Joram swallowed audibly as he pulled his hand away from a stranger’s touch.
CHAPTER EIGHT
Yet a little sleep, a little slumber, a little folding of the hands to sleep.
—Proverbs 24:33
It was full dark by the time they returned to camp. Cook fires were beginning to be lit among the tents of the common soldiers, and an occasional torch burned in a cresset set into the ground along the main aisles between the tent rows.
Small groups of men bearing the wounded and dead passed several times, but to these, the sight of two more Michaelines bringing in horse-borne bodies aroused no special notice. There were many dead; it was dark; the day had been long.

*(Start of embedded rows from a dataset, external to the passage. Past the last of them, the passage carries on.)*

Lemma Put_refines_witness : exists data,
  (0 < 20 -> len data <= 20) /\
  (hotEntries (exec (newLru ex_policy) [OpPut 1 "a" ex_reader ex_pinned]), mainEntries (exec (newLru ex_policy) [OpPut 1 "a" ex_reader ex_pinned]))
    = placeRef 20 10 (newEntry 1 ex_policy "a" data ex_pinned) [] [].
Proof.
  destruct (Put_refines 1 "a" ex_reader ex_pinned (newLru ex_policy) _ (Ok tt) (newLru_wf ex_policy) eq_refl)
    as (data & H1 & H2 & _).
  exists data. split; [exact H1|exact H2].
Defined.

Lemma Put_Get_witness :
  exists c'' md, Get 6 "a" (exec (newLru ex_policy) [OpPut 1 "a" ex_reader ex_pinned]) = (c'', Ok (bytes_NewReader ex_body, md)) /\
    md_BlobID md = "a" /\ md_SizeBytes md = 3 /\ md_Hash md = "h" /\ md_NonEvictable md = true.
Proof.
  apply (Put_Get 1 6 "a" ex_body ex_pinned (newLru ex_policy)); [by apply ex_inv|reflexivity|cbn; lia].
Defined.

Lemma nonevictable_survives_witness : exists md,
  (Get 9 "a" (exec (exec (newLru ex_policy) [OpPut 1 "a" ex_reader ex_kept])
     [OpPut 2 "b" ex_reader ex_pinned; OpGet 3 "b"; OpEvict "b"; OpPut 4 "c" ex_reader ex_pinned])).2
  = Ok (bytes_NewReader ex_body, md).
Proof.
  apply nonevictable_survives; [|by eexists; repeat split|reflexivity].
  apply exec_inv. by apply ex_inv.
Defined.

Lemma Put_capacity_witness :
  let c' := exec (newLru ex_policy) [OpPut 1 "a" ex_reader ex_pinned] in
  bytesUsed c' <= MaxBytes (policy c') \/
  exists id' e, id' <> "a" /\ lookupEntry (newLru ex_policy) id' = Some e /\ nonEvictable e = true.
Proof.
  exact (Put_capacity 1 "a" ex_reader ex_pinned (newLru ex_policy) _ (newLru_wf ex_policy) eq_refl eq_refl).
Defined.

Lemma Get_counts_witness :
  (Hits (stats (Get 2 "a" (newLru ex_policy)).1), Misses (stats (Get 2 "a" (newLru ex_policy)).1)) = (0, 1).
Proof.
  exact (Get_counts 2 "a" (newLru ex_policy) _ _ (newLru_wf ex_policy) ltac:(discriminate) eq_refl).
Defined.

Joram led the way, guarding the cloak-shrouded body which the world would soon see as Camber MacRorie. Camber led the beast bearing the slain Ariella. Though they sometimes stumbled in the hoof-churned mud, Camber had not the heart to secure a torch and disclose his son’s grief to all. Time, soon enough, for that. For now, give him the kind anonymity of darkness. Too soon, their deadly game would begin in earnest.
And even now, it began. As they passed the royal pavilion, heading for the Michaeline encampment a little farther down the line, Joram was recognized, first by some Michaelines, then by a handful of his MacRorie retainers gathered by a fire near the earl’s standard. A murmur went up among the Michaelines as the grizzled head of their vicar general was also spotted, and Camber lowered his eyes, glancing neither right nor left.